As a developer, at some point you may have to decide between the old fashioned pagination and the trendy new infinite scroll, using the latest technologies, inspired by internet giants like Facebook and Pinterest. It depends on your requirements, but it also may come down to your (or your client’s) personal choice.
One of the primary problems with infinite scroll is the fact that it is, in its barest form, not SEO friendly. When you implement infinite scroll, new content is loaded via Ajax. Unless you take specific measures, this renders the content invisible to search engines. So how then do we make infinite scroll SEO friendly? Let’s discuss a few ways we can do this, including one discussed by Google on the Webmaster Central blog.
If the content you’re loading via infinite scroll is separated into various distinct pages, or units, that have their own URLs, search crawlers like Googlebot may not be able to find that content unless it’s linked somewhere in an accessible spot on one of your already-indexed pages.
A sitemap is one way you can ensure a search crawler can find every page, including the content loaded via infinite scroll functionality. A sitemap is a list of pages in a website, usually in XML format. If a part of your website is inaccessible to web crawlers, you can provide a sitemap to inform the crawler of the full list of pages. For more info about sitemaps and how to create one, you can refer to this tutorial on Tuts+.
If you have an account on Google Webmaster Tools, you can use the service to test and submit your sitemap to ensure that a crawler doesn’t miss your site due to errors in your sitemap or other factors.
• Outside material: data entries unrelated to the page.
(* ===== verification/Connection.v ===== *)
(** [internal/graphql/query/connection.go] and the connection resolver of
    [internal/graphql/schema/builder.go]: arguments to one SQL statement, its
    rows to a page of edges, and a client that follows the cursors. *)
From Stdlib Require Import Sorted.
From S2P Require Import Prelude GoStrings Utf8 Json Lexicon Registry Validator Filter Where Records.

Local Open Scope Z_scope.

(** ** Arguments *)

Definition DefaultPageSize : Z := 20.
Definition MaxPageSize : Z := 100.
Definition ClampPageSize (first : Z) : Z :=
  if first <=? 0 then DefaultPageSize else if MaxPageSize <? first then MaxPageSize else first.

Definition MaxLabelFilterValues : Z := 50.
Definition MaxLabelFilterLabelers : Z := 32.

Inductive conn_error :=
| CMixed
| CBadCursor
| CCursorOrder (cursor orderBy : string)
| CNotList (arg : string)
| CNotString (arg : string)
| CTooManyAuthors
| CWhere (e : where_error)
| CQuery (e : records_error)
| CNoCollection
| CPanic.

Definition arg_string (args : obj) (name : string) : string :=
  match args !! name with Some (JStr s) => s | _ => "" end.
(** The type assertion [.(int)] on a decoded Int argument. *)
Definition arg_int (args : obj) (name : string) : option Z :=
  match args !! name with Some (JNum n) => num_int n | _ => None end.

(** The strings of a list argument, or the error for an element of another
    type. *)
Definition strings_of (arg : string) (l : list json) : result conn_error (list string) :=
  result_mapM (fun e => match as_str e with Some s => Ok s | None => Err (CNotString arg) end) l.

Definition ParsePDSExcludeFilter (args : obj) : result conn_error (list string) :=
  match args !! "excludePds" with
  | None | Some JNull => Ok []
  | Some (JArr l) => ss ← strings_of "excludePds" l; Ok (dedup_go ∅ (ss : list string))
  | Some _ => Err (CNotList "excludePds")
  end.

Definition ParseAuthorsFilter (args : obj) : result conn_error (option (list string)) :=
  match args !! "authors" with
  | None | Some JNull => Ok None
  | Some (JArr l) =>
      dids ← strings_of "authors" l;
      if MaxAuthorsFilterSize <? Z.of_nat (length (dids : list string)) then Err CTooManyAuthors
      else Ok (Some dids)
  | Some _ => Err (CNotList "authors")
  end.

Definition ParseSearchFilter (args : obj) : string := TrimSpace (arg_string args "search").

(** The non-empty strings of a list argument, up to a bound. *)
Definition bounded_strings (args : obj) (name : string) (bound : Z) : list string :=
  match args !! name with
  | Some (JArr l) =>
      take (Z.to_nat bound)
        (List.filter (fun s => negb (is_empty s)) (omap as_str l))
  | _ => []
  end.

Definition parseLabelFilter (args : obj) : LabelFilter :=
  {| LabelerSrcs := bounded_strings args "labelerDids" MaxLabelFilterLabelers;
     Include := bounded_strings args "labels" MaxLabelFilterValues;
     Exclude := bounded_strings args "excludeLabels" MaxLabelFilterValues |}.

(** ** Cursors *)

(** base64 and JSON of an array of strings, as the standard library documents
    them: decoding an encoding gives the same bytes back, and the same strings
    when they are text. *)
Class CursorCodec := {
  base64_encode : string -> string;
  base64_decode : string -> option string;
  marshal_strings : list string -> string;
  unmarshal_strings : string -> option (list string);
  base64_inverse s : base64_decode (base64_encode s) = Some s;
  base64_nonempty s : s <> "" -> base64_encode s <> "";
  strings_inverse l : Forall (fun s => ValidString s = true) l ->
    unmarshal_strings (marshal_strings l) = Some l;
  strings_nonempty l : marshal_strings l <> ""
}.

Section Cursors.
Context `{CursorCodec}.

Definition encodeCursorV2 (sortField sortValue uri : string) : string :=
  base64_encode (marshal_strings [sortField; sortValue; uri]).

(** The new format, or the legacy one with a bar. *)
Definition decodeCursorV2 (cursor : string) : result conn_error (string * string * string) :=
  match base64_decode cursor with
  | None => Err CBadCursor
  | Some data =>
      match unmarshal_strings data with
      | Some [f; v; u] => Ok (f, v, u)
      | _ => match cut_at "|" data with
             | Some (v, u) => Ok ("indexed_at", v, u)
             | None => Err CBadCursor
             end
      end
  end.

Lemma cursor_decodes f v u : ValidString f = true -> ValidString v = true -> ValidString u = true ->
  decodeCursorV2 (encodeCursorV2 f v u) = Ok (f, v, u).
Proof.
  intros. unfold decodeCursorV2, encodeCursorV2. rewrite base64_inverse.
  rewrite strings_inverse; [done|]. by repeat constructor.
Qed.

Lemma cursor_nonempty f v u : is_empty (encodeCursorV2 f v u) = false.
Proof.
  pose proof (base64_nonempty _ (strings_nonempty [f; v; u])) as Hn.
  unfold encodeCursorV2. by destruct (base64_encode _).
Qed.
End Cursors.

(** [Format] of a time with the layout [2006-01-02T15:04:05Z]: the civil date
    of a day number, and the time of day, down to whole seconds. *)
Definition civil (day : Z) : Z * Z * Z :=
  let z := day + 719468 in
  let era := z / 146097 in
  let doe := z mod 146097 in
  let yoe := (doe - doe / 1460 + doe / 36524 - doe / 146096) / 365 in
  let doy := doe - (365 * yoe + yoe / 4 - yoe / 100) in
  let mp := (5 * doy + 2) / 153 in
  let m := if mp <? 10 then mp + 3 else mp - 9 in
  (yoe + era * 400 + (if m <=? 2 then 1 else 0), m, doy - (153 * mp + 2) / 5 + 1).
Definition pad2 (n : Z) : string := if n <? 10 then "0" +:+ itoa n else itoa n.
Definition pad4 (n : Z) : string :=
  if n <? 10 then "000" +:+ itoa n else if n <? 100 then "00" +:+ itoa n
  else if n <? 1000 then "0" +:+ itoa n else itoa n.
Definition format_seconds (micros : Z) : string :=
  let secs := micros / 1000000 in
  let '(y, m, d) := civil (secs / 86400) in
  let s := secs mod 86400 in
  pad4 y +:+ "-" +:+ pad2 m +:+ "-" +:+ pad2 d +:+ "T" +:+ pad2 (s / 3600) +:+ ":"
  +:+ pad2 (s / 60 mod 60) +:+ ":" +:+ pad2 (s mod 60) +:+ "Z".

Example format_sample : format_seconds 1768821485123456 = "2026-01-19T11:18:05Z".
Proof. vm_compute. reflexivity. Qed.
Example format_leap : format_seconds 1709164799999999 = "2024-02-28T23:59:59Z".
Proof. vm_compute. reflexivity. Qed.

(** ** The statement of a request *)

Section Resolver.
Context `{CursorCodec} `{FilterLib} `{MapRange} (registry : Registry).

(** What the resolver computes before it queries. *)
Record page_request := {
  isBackward : bool;
  pageSize : Z;
  sortField : string;
  after : string;
  before : string;
  labelerSrcs : list string;
  query_of : option statement
}.

Definition decode_position (cursorStr sortField : string) : result conn_error (string * string) :=
  if is_empty cursorStr then Ok ("", "")
  else
    c ← decodeCursorV2 cursorStr;
    let '(f, sv, u) := c : string * string * string in
    if String.eqb f sortField then Ok (sv, u) else Err (CCursorOrder f sortField).

Definition where_group (args : obj) (collection : string) : result conn_error FilterGroup :=
  match args !! "where" with
  | None | Some JNull => Ok (mkGroup "" [] [] [] [])
  | Some whereArg =>
      match extractFieldFilters (Some registry) whereArg (GetLexicon registry collection) with
      | Ok g => Ok g
      | Err e => Err (CWhere e)
      end
  end.

Definition orderBy (args : obj) : string :=
  let f := arg_string args "orderBy" in if is_empty f then "indexed_at" else f.
Definition orderDirection (args : obj) : string :=
  let d := arg_string args "orderDirection" in if is_empty d then "DESC" else d.

Definition has (args : obj) (name : string) : bool :=
  match arg_int args name with Some _ => true | None => false end.
Definition is_backward (args : obj) : bool :=
  has args "last" || negb (is_empty (arg_string args "before")).
Definition is_forward (args : obj) : bool :=
  has args "first" || negb (is_empty (arg_string args "after")).

Definition page_size (args : obj) : Z :=
  ClampPageSize (default 0 (arg_int args (if is_backward args then "last" else "first"))).

Definition prepare (args : obj) (collection : string) : result conn_error page_request :=
  let after := arg_string args "after" in
  let before := arg_string args "before" in
  if is_forward args && is_backward args then Err CMixed
  else
    let sortField := orderBy args in
    let sortOpt := {| Filter.Field := sortField; Direction := orderDirection args |} in
    pos ← decode_position (if is_backward args then before else after) sortField;
    let '(cursorSortValue, cursorURI) := pos : string * string in
    let labelFilter := parseLabelFilter args in
    authors ← ParseAuthorsFilter args;
    pdsExclude ← ParsePDSExcludeFilter args;
    filterGroup ← where_group args collection;
    match GetByCollectionFiltered collection (page_size args + 1) cursorSortValue cursorURI
            {| Authors := authors; Labels := labelFilter; Search := ParseSearchFilter args;
               PDSExclude := pdsExclude |} (Some sortOpt) (Some filterGroup) with
    | Err e => Err (CQuery e)
    | Ok st => Ok {| isBackward := is_backward args; pageSize := page_size args;
                     sortField := sortField; after := after; before := before;
                     labelerSrcs := LabelerSrcs labelFilter; query_of := st |}
    end.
This is the method, as mentioned earlier, that Google discusses in a recent blog post. Interestingly, it involves providing the pagination alternative to infinite scroll within the same page! Let’s look into the details.
When you load new content, Google recommends that you use HTML5’s History API to change the URL of the page to accommodate the page number when the user scrolls to initiate the loading of new new content. For instance, on loading page 3, the current URL would change to http://myexample.com/?page=3. Similarly, on scrolling up to view the previous content, the URL would change to http://myexample.com/?page=2.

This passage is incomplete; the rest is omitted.